Es ahí que empieza el interrogatorio del diablo. Entonces le prendieron, se lo llevaron y le hicieron entrar en la casa del Sumo Sacerdote; Pedro le iba siguiendo de lejos. Habían encendido una hoguera en medio del patio y estaban sentados alrededor; Pedro se sentó entre ellos. Una criada, al verle sentado junto a la lumbre, se le quedó mirando y dijo: «Este también estaba con él.» Pero él lo negó: «¡Mujer, no le conozco!» Poco después, otro, viéndole, dijo: «Tú también eres uno de ellos.» Pedro dijo: «Hombre, no lo soy!» Pasada como una hora, otro aseguraba: «Cierto que éste también estaba con él, pues además es galileo.» Le dijo Pedro: «¡Hombre, no sé de qué hablas!» Y en aquel momento, estando aún hablando, cantó un gallo, y el Señor se volvió y miró a Pedro, y recordó Pedro las palabras del Señor, cuando le dijo: «Antes que cante hoy el gallo, me habrás negado tres veces.» Y, saliendo fuera, rompió a llorar amargamente.
(Lucas 22,54-62).
Cuando el apóstol niega a Jesús, niega toda experiencia tenida con él. Niega su primer encuentro y la pesca milagrosa, niega el hecho de haber creído en Jesús y haber aceptado ser discípulo suyo, niega todo lo que ha visto y oído sobre Jesús: las curaciones, los exorcismos, los portentos, las resurrecciones, los dones inesperados, los milagros sobre la naturaleza.

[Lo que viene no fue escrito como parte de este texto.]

(** ** Data blocks *)
Definition dataHeader (sb : superblock) (num abs blockEnd : Z) (blk : bytes) : outcome bytes :=
  let blkSize := blockSize sb in
  b ← (if hasCRC sb then
         b ← put32 blk 0 magicDir3Data;
         b ← put64 b 8 (u64 (fsbToPhysBlock sb abs * fmtDaddrPerBlock));
         guardP (40 <=? zlen b);;
         b ← copy_to b 24 (take 16 (uuid sb));
         put64 b 40 num
       else put32 blk 0 magicDir2Data);
  let free := blkSize - blockEnd in
  if 0 <? free then
    let fo := blockEnd in
    b ← put16 b fo 0xFFFF;
    b ← put16 b (fo + 2) (u16 free);
    b ← put16 b (fo + free - 2) (u16 fo);
    b ← put16 b 48 (u16 fo);
    put16 b 50 (u16 free)
  else Ret b.
(** [dataBuf] of [writeDataRegion]: headers, entries, CRCs. *)
Definition dataRegion (sb : superblock) (num dataStart D : Z) (placed : list placedEnt) (blockEnd : list Z) : outcome bytes :=
  let bs := blockSize sb in
  buf ← for_acc (Z.to_nat D) 0 (make_bytes (D * bs)) (fun b buf =>
    editBlock bs buf b (fun blk => fo ← elt blockEnd b; dataHeader sb num (u64 (dataStart + b)) fo blk));
  buf ← range_acc placed buf (fun p buf =>
    editBlock bs buf (pblk p) (fun blk =>
      r ← writeDirEntry blk (poff p) (eino (pent p)) (ename (pent p)) (eftype (pent p)) (hasFType sb);
      Ret r.1));
  if hasCRC sb then for_acc (Z.to_nat D) 0 buf (fun b buf => editBlock bs buf b (fun blk => updateCRC blk 4 bs))
  else Ret buf.

(** ** The single leaf block *)
(** [for b := 0; b < D; b++ { PutUint16(leaf[off+b*2:], blkSize-blockEnd[b]) }] *)
Definition putBests (sb : superblock) (leaf : bytes) (off first n : Z) (blockEnd : list Z) : outcome bytes :=
  for_acc (Z.to_nat n) 0 leaf (fun b leaf =>
    fo ← elt blockEnd (first + b);
    put16 leaf (off + b * 2) (u16 (blockSize sb - fo))).
Definition leaf1Block (sb : superblock) (num leafBlock D : Z) (blockEnd : list Z) (lents : list leafEnt) : outcome bytes :=
  let blkSize := blockSize sb in
  b ← put16 (make_bytes blkSize) 8 magicDir3Leaf1;
  b ← put64 b 16 (u64 (fsbToPhysBlock sb leafBlock * fmtDaddrPerBlock));
  guardP (48 <=? zlen b);;
  b ← copy_to b 32 (take 16 (uuid sb));
  b ← put64 b 48 num;
  b ← put16 b 56 (u16 (zlen lents));
  b ← putLeaves lents 64 b;
  b ← put32 b (blkSize - 4) (u32 D);
  b ← putBests sb b (blkSize - 4 - D * 2) 0 D blockEnd;
  if hasCRC sb then updateCRC b 12 blkSize else Ret b.

(** ** The hash B-tree *)
Record plan := mkPlan { isLeaf : bool; phash : Z; children : list nat; chunk : list leafEnt }.

(** Level 0: leaf [j], [j+1], ..., [n] of them. *)
Fixpoint leafPlans (n : nat) (j perLeaf : Z) (lents : list leafEnt) : outcome (list plan) :=
  match n with
  | O => Ret []
  | S n' =>
      let lo := j * perLeaf in
      let hi := if zlen lents <? lo + perLeaf then zlen lents else lo + perLeaf in
      chunk ← span lents lo hi;
      l ← elt chunk (zlen chunk - 1);
      rest ← leafPlans n' (j + 1) perLeaf lents;
      Ret (mkPlan true l.1 [] chunk :: rest)
  end.
(** The parents [p], [p+1], ... of one level, [n] of them; [nodes] grows by one each. *)
Fixpoint parentPlans (n : nat) (p base extra pos : Z) (level : list nat) (nodes : list plan) (next : list nat) : outcome (list plan * list nat) :=
  match n with
  | O => Ret (nodes, next)
  | S n' =>
      let cnt := if p <? extra then base + 1 else base in
      children ← span level pos (pos + cnt);
      c ← elt children (zlen children - 1);
      last ← elt nodes (Z.of_nat c);
      let idx := length nodes in
      parentPlans n' (p + 1) base extra (pos + cnt) level (nodes ++ [mkPlan false (phash last) children []]) (next ++ [idx])
  end.
(** [for len(level) > 1]: the plan and all levels, leaves first. *)
Fixpoint planLevels (fuel : nat) (maxNodeEnts : Z) (level : list nat) (nodes : list plan) (levels : list (list nat)) : outcome (list plan * list (list nat)) :=
  if zlen level <=? 1 then Ret (nodes, levels)
  else
    match fuel with
    | O => NoFuel
    | S fuel' =>
        guardP (negb (maxNodeEnts =? 0));;
        let m := Z.quot (zlen level + maxNodeEnts - 1) maxNodeEnts in
        guardP (negb (m =? 0));;
        r ← parentPlans (Z.to_nat m) 0 (Z.quot (zlen level) m) (Z.rem (zlen level) m) 0 level nodes [];
        let '(nodes, next) := r in
        planLevels fuel' maxNodeEnts next nodes (levels ++ [next])
    end.

(** The breadth-first walk: [queue] is [order[qi:]]. *)
Fixpoint numberChildren (cs : list nat) (nextLog : Z) (logOf : list Z) : outcome (Z * list Z) :=
  match cs with
  | [] => Ret (nextLog, logOf)
  | c :: rest =>
      guardP (bool_decide (c < length logOf)%nat);;
      numberChildren rest (u32 (nextLog + 1)) (<[c := nextLog]> logOf)
  end.
Fixpoint numberNodes (fuel : nat) (nodes : list plan) (queue : list nat) (nextLog : Z) (logOf : list Z) : outcome (list Z) :=
  match queue with
  | [] => Ret logOf
  | q :: queue =>
      match fuel with
      | O => NoFuel
      | S fuel' =>
          p ← elt nodes (Z.of_nat q);
          r ← numberChildren (children p) nextLog logOf;
          numberNodes fuel' nodes (queue ++ children p) r.1 r.2
      end
  end.

(** Sibling links of one level: (node, back, forw). *)
Fixpoint siblings (logOf : list Z) (back : Z) (level : list nat) : outcome (list (nat * (Z * Z))) :=
  match level with
  | [] => Ret []
  | idx :: rest =>
      self ← elt logOf (Z.of_nat idx);
      forw ← (match rest with [] => Ret 0 | nx :: _ => elt logOf (Z.of_nat nx) end);
      tl ← siblings logOf self rest;
      Ret ((idx, (back, forw)) :: tl)
  end.
Definition setSiblings (logOf : list Z) (lv : list nat) (links : list (Z * Z)) : outcome (list (Z * Z)) :=
  ls ← siblings logOf 0 lv;
  range_acc ls links (fun l links =>
    guardP (bool_decide (l.1 < length links)%nat);; Ret (<[l.1 := l.2]> links)).

(** One block of the region. *)
Definition emitPlan (sb : superblock) (num leafLog : Z) (nodes : list plan) (logOf : list Z) (links : list (Z * Z)) (idx : Z) (p : plan) (region : bytes) : outcome bytes :=
  let bs := blockSize sb in
  log ← elt logOf idx;
  link ← elt links idx;
  childLevel ← (if isLeaf p then Ret 0
                else c0 ← elt (children p) 0;
                     n0 ← elt nodes (Z.of_nat c0);
                     if isLeaf n0 then Ret 1
                     else l0 ← elt logOf (Z.of_nat c0);
                          lv ← be16 region (u32 (l0 - leafLog) * bs + 58);
                          Ret (lv + 1));
  ents ← (if isLeaf p then Ret (chunk p)
          else range_acc (children p) [] (fun c acc =>
                 n ← elt nodes (Z.of_nat c);
                 l ← elt logOf (Z.of_nat c);
                 Ret (acc ++ [(phash n, l)])));
  editBlock bs region (u32 (log - leafLog)) (fun buf =>
    b ← put32 buf 0 link.2;
    b ← put32 b 4 link.1;
    guardP (48 <=? zlen b);;
    b ← copy_to b 32 (take 16 (uuid sb));
    b ← put64 b 48 num;
    b ← put16 b 8 (if isLeaf p then magicDir3LeafN else magicDa3Node);
    b ← put16 b 56 (u16 (zlen ents));
    b ← (if isLeaf p then Ret b else put16 b 58 (u16 childLevel));
    putLeaves ents (if isLeaf p then dirLeafHdrSize else dirNodeHdrSize) b).
Fixpoint emitPlans (sb : superblock) (num leafLog : Z) (nodes : list plan) (logOf : list Z) (links : list (Z * Z)) (idx : Z) (ps : list plan) (region : bytes) : outcome bytes :=
  match ps with
  | [] => Ret region
  | p :: rest =>
      region ← emitPlan sb num leafLog nodes logOf links idx p region;
      emitPlans sb num leafLog nodes logOf links (idx + 1) rest region
  end.

(** The plan: nodes, levels and the logical block of each node. *)
Definition planTree (sb : superblock) (leafLog perLeaf K : Z) (lents : list leafEnt) : outcome (list plan * list (list nat) * list Z) :=
  let maxNodeEnts := Z.quot (blockSize sb - dirNodeHdrSize) 8 in
  leaves ← leafPlans (Z.to_nat K) 0 perLeaf lents;
  let level := seq 0 (length leaves) in
  r ← planLevels (length leaves) maxNodeEnts level leaves [level];
  let '(nodes, levels) := r in
  top ← (match last levels with Some l => Ret l | None => Panic end);
  rootIdx ← elt top 0;
  guardP (bool_decide (rootIdx < length nodes)%nat);;
  logOf ← numberNodes (length nodes) nodes [rootIdx] (u32 (leafLog + 1)) (<[rootIdx := leafLog]> (replicate (length nodes) 0));
  Ret (nodes, levels, logOf).
Definition dirNodeBuild (sb : superblock) (num leafLog perLeaf K : Z) (lents : list leafEnt) : outcome (bytes * Z) :=
  r ← planTree sb leafLog perLeaf K lents;
  let '(nodes, levels, logOf) := r in
  links ← range_acc levels (replicate (length nodes) (0, 0)) (setSiblings logOf);
  region ← emitPlans sb num leafLog nodes logOf links 0 nodes (make_bytes (zlen nodes * blockSize sb));
  Ret (region, leafLog).

(** ** Blocks of the index regions *)
(** [bb_blkno] and CRC of block [b] of the index region. *)
Definition stampIndexBlock (sb : superblock) (leafStart b : Z) (buf : bytes) : outcome bytes :=
  buf ← put64 buf 16 (u64 (fsbToPhysBlock sb (u64 (leafStart + b)) * fmtDaddrPerBlock));
  if hasCRC sb then updateCRC buf 12 (blockSize sb) else Ret buf.
Definition freeIndexBlock (sb : superblock) (num freeStart D bestsPerFree : Z) (blockEnd : list Z) (fi : Z) (buf : bytes) : outcome bytes :=
  let first := fi * bestsPerFree in
  let n := if D <? first + bestsPerFree then D - first else bestsPerFree in
  b ← put32 buf 0 magicDir3Free;
  b ← put64 b 8 (u64 (fsbToPhysBlock sb (u64 (freeStart + fi)) * fmtDaddrPerBlock));
  guardP (40 <=? zlen b);;
  b ← copy_to b 24 (take 16 (uuid sb));
  b ← put64 b 40 num;
  b ← put32 b 48 (u32 first);
  b ← put32 b 52 (u32 n);
  b ← put32 b 56 (u32 n);
  b ← putBests sb b dirFreeHdrSize first n blockEnd;
  if hasCRC sb then updateCRC b 4 (blockSize sb) else Ret b.
Definition freeIndexRegion (sb : superblock) (num freeStart D F bestsPerFree : Z) (blockEnd : list Z) : outcome bytes :=
  for_acc (Z.to_nat F) 0 (make_bytes (F * blockSize sb)) (fun fi region =>
    editBlock (blockSize sb) region fi (freeIndexBlock sb num freeStart D bestsPerFree blockEnd fi)).

(** The inode of a rebuilt directory. *)
Definition setDirExtents (i : inode) (exts : list extent) (nBlocks size : Z) : outcome inode :=
  i ← setInodeFormat i inodeFmtExtents;
  i ← setInodeNBlocks i nBlocks;
  i ← setInodeNExtents i (u32 (zlen exts));
  i ← setInodeSize i size;
  writeExtentList i exts.

(** ** Writing a directory *)
Section LeafDir.
Context {SIO : SafeIO} {D : Type} {Dev : Device D}.
Variables (partOff : Z) (sb : superblock) (tfuel ofuel : nat).
Let W := World D.
Let blockAlloc (ag n : Z) : M W Z := allocBlocks partOff sb tfuel ofuel ag n.
Let blockFree (abs n : Z) : M W unit := freeBlocks partOff sb tfuel ofuel abs n.

Definition dirBlockLayout (r : D) (i : inode) : outcome (list Z * bool) :=
  if iformat i =? inodeFmtLocal then Ret ([], false)
  else
    exts ← dirExtents r partOff sb i;
    let leafLog := dirLeafByteOffset / blockSize sb in
    Ret (fold_left (fun acc e =>
      if leafLog <=? startOff e then (acc.1, true)
      else (acc.1 ++ map (fun b => u64 (startBlock e + Z.of_nat b)) (seq 0 (Z.to_nat (count e))), acc.2)) exts ([], false)).

Definition freeDirBlocks (i : inode) : M W unit :=
  if iformat i =? inodeFmtLocal then mret tt
  else
    exts ← readD (fun r => dirExtents r partOff sb i);
    range_accM exts tt (fun e _ => blockFree (startBlock e) (count e)).

Definition writeDataRegion (i : inode) (dataStart Dn : Z) (placed : list placedEnt) (blockEnd : list Z) : M W unit :=
  buf ← lift (dataRegion sb (inum i) dataStart Dn placed blockEnd);
  writeBlocksData partOff sb dataStart (u32 Dn) buf.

Niega haber sido rescatado de las aguas cuando se hundía. Niega la experiencia en Tabor. Niega todo lo vivido en esos años de seguimiento. NO LO CONOZCO.
¿Qué pudo haber experimentado Pedro para decir tal cosa y reafirmarse en ello tres veces? No solo miedo sino pavor. Pedro niega ser un discípulo de Jesús y con ello está negando el sentido de su propia existencia: ser de Jesús.

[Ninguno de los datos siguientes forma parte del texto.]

Context (links : list (Z * Z)) (Hlinks : forall lv j i, lv ∈ levels -> lv !! j = Some i -> links !! i = Some (linkOf logOf lv j)).
(** The region while node [idx] is next. *)
Record emitting (idx : nat) (blks : list bytes) : Prop := {
  em_len : length blks = n;
  em_ok : blocks_ok bs blks;
  em_bytes : Forall isbytes blks;
  em_done : forall i k, (i < idx)%nat -> order !! k = Some i -> exists b, blks !! k = Some b /\ emitted i b
}.
(** [childLevel] of node [p] at height [i]. *)
Lemma childLevel_spec idx p i ls blks :
  emitting idx blks -> nodes !! idx = Some p -> subtree nodes i idx ls ->
  exists v, (if isLeaf p then Ret 0
             else c0 ← elt (children p) 0;
                  n0 ← elt nodes (Z.of_nat c0);
                  if isLeaf n0 then Ret 1
                  else l0 ← elt logOf (Z.of_nat c0);
                       lv ← be16 (concat blks) (u32 (l0 - leafLog) * bs + 58);
                       Ret (lv + 1)) = Ret v /\ (isLeaf p = false -> u16 v = u16 (Z.of_nat i)).
Proof.
  intros Em Ep Hs. pose proof (bs_range sb G) as R. fold bs in R. destruct i as [|i]; destruct Hs as (q & Eq & _ & _ & H); rewrite Ep in Eq; injection Eq as <-.
  { destruct H as [-> _]. exists 0. done. }
  destruct H as (Hl & Hn & lss & HF & _). rewrite Hl. destruct (children p) as [|c0 cs] eqn:Ec; [done|]. change (elt (c0 :: cs) 0) with (Ret c0). ostep.
  inversion HF as [|? l0 ? ? Hs0 _]; subst. destruct (child_lt idx p c0 Ep) as [Hci Hcn]; [rewrite Ec; left|].
  destruct (node_at c0 Hcn) as [q Eq]. rewrite (elt_ok _ _ _ Eq). ostep. destruct i as [|i].
  { destruct Hs0 as (q' & Eq' & _ & _ & Hq & _). rewrite Eq in Eq'. injection Eq' as <-. rewrite Hq. exists 1. done. }
  assert (isLeaf q = false) as -> by (destruct Hs0 as (q' & Eq' & _ & _ & Hq & _); rewrite Eq in Eq'; by injection Eq' as <-).
  destruct (position c0 Hcn) as (k & Ek & Hk). rewrite (elt_ok _ _ _ (logOf_pos k c0 Ek)). ostep.
  pose proof n_bound. replace (leafLog + Z.of_nat k - leafLog) with (Z.of_nat k) by lia. rewrite u32_small by lia.
  destruct (em_done _ _ Em c0 k Hci Ek) as (b & Eb & He). rewrite (be_get_block 2 bs blks k b 58) by (done || lia || apply Em). ostep.
  rewrite (emitted_level c0 b i l0 He Hs0). eexists. split; [done|]. intros _. unfold u16. rewrite Zplus_mod_idemp_l. f_equal. lia.
Qed.
Lemma emitPlan_spec idx p blks :
  emitting idx blks -> nodes !! idx = Some p ->
  exists blks', emitPlan sb num leafLog nodes logOf links (Z.of_nat idx) p (concat blks) = Ret (concat blks') /\ emitting (S idx) blks'.
Proof.
  intros Em Ep. pose proof (bs_range sb G) as R. fold bs in R. pose proof n_bound as Nb. pose proof (lookup_lt_Some _ _ _ Ep) as Hi. fold n in Hi.
  destruct (position idx Hi) as (k & Ek & Hk). destruct (at_level idx Hi) as (i & lv & j & ls & Ei & Ej & Hs).
  unfold emitPlan. fold bs. rewrite (elt_ok _ _ _ (logOf_pos k idx Ek)). ostep.
  assert (links !! idx = Some (linkOf logOf lv j)) as El by (apply Hlinks; [by eapply list_elem_of_lookup_2|done]).
  rewrite (elt_ok _ _ _ El). ostep. destruct (childLevel_spec idx p i ls blks Em Ep Hs) as (v & -> & Hv). ostep.
  assert ((if isLeaf p then Ret (chunk p) else range_acc (children p) [] (fun c acc => q ← elt nodes (Z.of_nat c); l ← elt logOf (Z.of_nat c); Ret (acc ++ [(phash q, l)])))
    = Ret (entsOf p)) as ->.
  { unfold entsOf. destruct (isLeaf p); [done|]. apply ents_acc. apply Forall_forall. intros c Hc. by apply (child_lt idx p c). }
  ostep. replace (leafLog + Z.of_nat k - leafLog) with (Z.of_nat k) by lia. rewrite u32_small by lia.
  destruct (lookup_lt_is_Some_2 blks k) as [b Eb]; [rewrite (em_len _ _ Em); done|].
  pose proof (Forall_lookup_1 _ _ _ _ (em_ok _ _ Em) Eb) as Lb. pose proof (Forall_lookup_1 _ _ _ _ (em_bytes _ _ Em) Eb) as Bb. cbn in Lb.
  destruct (entsOf_ok idx p Ep) as [Oe Fe]. destruct (linkOf_range lv j) as [R1 R2].
  destruct (emit_block sb Wsb G num Hnum p (entsOf p) (linkOf logOf lv j) i b) as (b' & E' & B'); [done..|].
  exists (<[k := b']> blks). split.
  - apply (editBlock_spec bs blks k b); [lia|apply Em|done| |apply B']. cbn beta. rewrite <- E'.
    destruct (isLeaf p); [done|]. by rewrite Hv.
  - constructor; [rewrite length_insert; apply Em|apply blocks_insert; [apply Em|apply B']|apply Forall_insert; [apply Em|apply B']|].
    intros i' k' Hi' Ek'. destruct (decide (i' = idx)) as [->|Hne].
    + assert (k' = k) as -> by (eapply NoDup_lookup; [apply order_nodup|done|done]). exists b'.
      rewrite list_lookup_insert_eq by (rewrite (em_len _ _ Em); done). split; [done|]. by exists p, i, lv, j.
    + destruct (em_done _ _ Em i' k') as (b2 & E2 & He2); [lia|done|]. exists b2. rewrite list_lookup_insert_ne; [done|]. congruence.
Qed.
Lemma emitPlans_spec idx ps blks :
  drop idx nodes = ps -> emitting idx blks ->
  exists blks', emitPlans sb num leafLog nodes logOf links (Z.of_nat idx) ps (concat blks) = Ret (concat blks') /\ emitting n blks'.
Proof.
  revert idx blks. induction ps as [|p ps IH]; intros idx blks Hd Em; cbn [emitPlans].
  { exists blks. split; [done|]. assert (n <= idx)%nat by (apply (f_equal length) in Hd; rewrite length_drop in Hd; cbn in Hd; unfold n; lia).
    destruct Em as [? ? ? Hdn]. constructor; [done..|]. intros i k Hi. apply Hdn. lia. }
  assert (nodes !! idx = Some p) as Ep by (rewrite <- (Nat.add_0_r idx), <- lookup_drop, Hd; done).
  destruct (emitPlan_spec idx p blks Em Ep) as (blks' & -> & Em'). ostep. replace (Z.of_nat idx + 1) with (Z.of_nat (S idx)) by lia.
  apply IH; [|done]. rewrite <- Nat.add_1_r, <- drop_drop, Hd. done.
Qed.
End Emit.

Pedro ha fallado. El pecado del apóstol no fue la falta de fe, ya que Jesús le dio la garantía de que no la perdería. (Lucas 22,32). Lo que supone que, si hoy seguimos creyendo y seguimos perseverando, es por pura gracia.

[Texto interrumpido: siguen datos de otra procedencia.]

(* ===== verification/DirUpdate.v ===== *)
(** * Changing directories (write.go, delete.go, rename.go)

    Adding and removing an entry of a directory in any form, through [writeWholeDir] once
    the short form is left, and redirecting "..".  The operations edit the caller's inode
    in place; it is returned. *)
From S2P Require Import Prelude Bytes Crc Extent Device Superblock SafeIO Inode FileRead Dir Delete Lookup AgBlocks AllocTree Alloc Refcount FileWrite LeafDir.

(** [findEntryInBlock]: offset and size of the entry, or (-1, 0). *)
Fixpoint findEntryLoop (fuel : nat) (blk name : bytes) (hasFType : bool) (off : Z) : outcome (Z * Z) :=
  match fuel with
  | O => NoFuel
  | S fuel' =>
      if zlen blk <? off + 10 then Ret (-1, 0)
      else
        freetag ← be16 blk off;
        if freetag =? dirFreeTag then
          length ← be16 blk (off + 2);
          if length <? 8 then Ret (-1, 0)
          else findEntryLoop fuel' blk name hasFType (off + length)
        else
          ino ← be64 blk off;
          if ino =? 0 then findEntryLoop fuel' blk name hasFType (off + 8)
          else
            namelen ← byte_at blk (off + 8);
            if namelen =? 0 then Ret (-1, 0)
            else
              let nameEnd := off + 9 + namelen in
              if zlen blk <? nameEnd then Ret (-1, 0)
              else
                let entSize := dirEntrySize namelen hasFType in
                n ← sub blk (off + 9) nameEnd;
                if bool_decide (n = name) then Ret (off, entSize)
                else findEntryLoop fuel' blk name hasFType (off + entSize)
  end.
Definition findEntryInBlock (blk name : bytes) (hasFType hasCRC : bool) : outcome (Z * Z) :=
  findEntryLoop (scan_fuel blk) blk name hasFType (dirDataHdrSize hasCRC).

(** The entry scan of [xfsUpdateDotDot]: the block with ".." redirected, [None] when it
    holds no "..". *)
Fixpoint dotDotLoop (fuel : nat) (blk : bytes) (hasFType : bool) (newParentIno off : Z) : outcome (option bytes) :=
  match fuel with
  | O => NoFuel
  | S fuel' =>
      if zlen blk <? off + 10 then Ret None
      else
        freetag ← be16 blk off;
        if freetag =? dirFreeTag then
          l ← be16 blk (off + 2);
          if l <? 8 then Ret None
          else dotDotLoop fuel' blk hasFType newParentIno (off + l)
        else
          ino ← be64 blk off;
          if ino =? 0 then dotDotLoop fuel' blk hasFType newParentIno (off + 8)
          else
            namelen ← byte_at blk (off + 8);
            if namelen =? 0 then Ret None
            else
              let nameEnd := off + 9 + namelen in
              if zlen blk <? nameEnd then Ret None
              else
                n ← sub blk (off + 9) nameEnd;
                if bool_decide (n = dotdot) then blk' ← put64 blk off newParentIno; Ret (Some blk')
                else dotDotLoop fuel' blk hasFType newParentIno (off + dirEntrySize namelen hasFType)
  end.
Definition dotDotBlock (sb : superblock) (blk : bytes) (newParentIno : Z) : outcome (option bytes) :=
  r ← dotDotLoop (scan_fuel blk) blk (hasFType sb) newParentIno (dirDataHdrSize (hasCRC sb));
  match r with
  | None => Ret None
  | Some blk' =>
      b ← (if hasCRC sb && (dir3DataHdrSize <=? zlen blk') then updateCRC blk' 4 (zlen blk') else Ret blk');
      Ret (Some b)
  end.
(** The short-form case. *)
Definition dotDotInode (i : inode) (newParentIno : Z) : outcome inode :=
  fork ← dataFork i;
  if zlen fork <? 6 then Fail (Errorf "updateDotDot: short fork")
  else
    i8count ← byte_at fork 1;
    if 0 <? i8count then
      if zlen fork <? 10 then Fail (Errorf "updateDotDot: fork too short for 8-byte parent")
      else raw ← put64 (iraw i) (inodeCoreSize + 2) newParentIno; Ret (set_raw i raw)
    else raw ← put32 (iraw i) (inodeCoreSize + 2) (u32 newParentIno); Ret (set_raw i raw).

Definition fromEntry (e : DirEntry) : dirEnt := mkDirEnt (deName e) (deInode e) (deFileType e).
Definition isDots (e : DirEntry) : bool := bool_decide (deName e = dot) || bool_decide (deName e = dotdot).
(** The parent inode in the short-form header. *)
Definition sfParent (fork : bytes) : outcome Z :=
  i8 ← byte_at fork 1;
  if 0 <? i8 then be64 fork 2 else be32 fork 2.

Section DirUpdate.
Context {SIO : SafeIO} {D : Type} {Dev : Device D}.
Variables (partOff : Z) (sb : superblock) (tfuel ofuel : nat).
Let W := World D.
Let wholeDir (i : inode) (parentIno : Z) (es : list dirEnt) : M W inode := writeWholeDir partOff sb tfuel ofuel i parentIno es.

Definition convertSFToBlock (i : inode) (newIno : Z) (newName : bytes) (newFtype : Z) : M W inode :=
  fork ← lift (dataFork i);
  parentIno ← lift (sfParent fork);
  existing ← lift (sfReadDir fork (hasFType sb));
  let entries := map fromEntry (List.filter (fun e => negb (isDots e)) existing) in
  wholeDir i parentIno (entries ++ [mkDirEnt newName newIno newFtype]).

Definition addEntryToBlockDir (i : inode) (childIno : Z) (name : bytes) (ftype : Z) : M W inode :=
  parentIno ← readD (fun r => dirParentIno r partOff sb i);
  existing ← readD (fun r => readDir r partOff sb i);
  if existsb (fun e => bool_decide (deName e = name)) existing then failM (Errorf "already exists")
  else wholeDir i parentIno (map fromEntry existing ++ [mkDirEnt name childIno ftype]).

Definition addDirEntry (i : inode) (childIno : Z) (name : bytes) (ftype : Z) : M W inode :=
  if iformat i =? inodeFmtLocal then
    r ← lift (addEntryToSFDir i childIno name ftype sb);
    match r with
    | Some i' => writeInode partOff sb i';; mret i'
    | None => convertSFToBlock i childIno name ftype
    end
  else if (iformat i =? inodeFmtExtents) || (iformat i =? inodeFmtBtree) then addEntryToBlockDir i childIno name ftype
  else failM (Errorf "unsupported dir format").

Definition removeBlockDirEntry (i : inode) (name : bytes) : M W inode :=
  parentIno ← readD (fun r => dirParentIno r partOff sb i);
  current ← readD (fun r => readDir r partOff sb i);
  let entries := map fromEntry (List.filter (fun e => negb (bool_decide (deName e = name))) current) in
  if negb (existsb (fun e => bool_decide (deName e = name)) current) then failM ErrNotFound
  else wholeDir i parentIno entries.

Definition removeDirEntry (i : inode) (name : bytes) : M W inode :=
  if iformat i =? inodeFmtLocal then removeSFEntry partOff sb i name
  else if (iformat i =? inodeFmtExtents) || (iformat i =? inodeFmtBtree) then removeBlockDirEntry i name
  else failM (Errorf "unsupported dir format").

(** [for b := 0; b < e.count; b++]: whether ".." was found and redirected. *)
Fixpoint dotDotRun (n : nat) (e : extent) (b newParentIno : Z) : M W bool :=
  match n with
  | O => mret false
  | S n' =>
      let abs := u64 (startBlock e + b) in
      blk ← readD (fun r => readRawBlock r partOff sb abs);
      r ← lift (dotDotBlock sb blk newParentIno);
      match r with
      | Some blk' => writeRawBlock partOff sb abs blk';; mret true
      | None => dotDotRun n' e (b + 1) newParentIno
      end
  end.
Fixpoint dotDotExts (exts : list extent) (newParentIno : Z) : M W unit :=
  match exts with
  | [] => mret tt
  | e :: rest =>
      if dirLeafByteOffset / blockSize sb <=? startOff e then dotDotExts rest newParentIno
      else
        found ← dotDotRun (Z.to_nat (count e)) e 0 newParentIno;
        if (found : bool) then mret tt else dotDotExts rest newParentIno
  end.
Definition xfsUpdateDotDot (i : inode) (newParentIno : Z) : M W unit :=
  if iformat i =? inodeFmtLocal then
    i' ← lift (dotDotInode i newParentIno);
    writeInode partOff sb i'
  else if (iformat i =? inodeFmtExtents) || (iformat i =? inodeFmtBtree) then
    exts ← (if iformat i =? inodeFmtExtents then lift (inlineExtents i)
            else readD (fun r => btreeExtents r partOff sb i));
    dotDotExts exts newParentIno
  else failM (Errorf "updateDotDot: unsupported dir format").
End DirUpdate.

Pedro, niega por fuera aunque crea por dentro, permanece internamente fiel y externamente infiel. No pierde la fe aunque diga no conocer a Jesús. Por fuera, lo niega por miedo, y por dentro, mantiene la fe en él, porque lo ama. Pedro se vuelve una contradicción.
Fue el amor el que le llevó al palacio aquella noche pero fue el miedo que le lleva a negarlo, por no querer correr la misma suerte del que ama. Amor y miedo, en un mismo lugar, amor y miedo en el corazón del discípulo. Uno, el amor, lucha por gritar a todos, lo que siente y el otro, el miedo, le tapa la boca para no ser delatado.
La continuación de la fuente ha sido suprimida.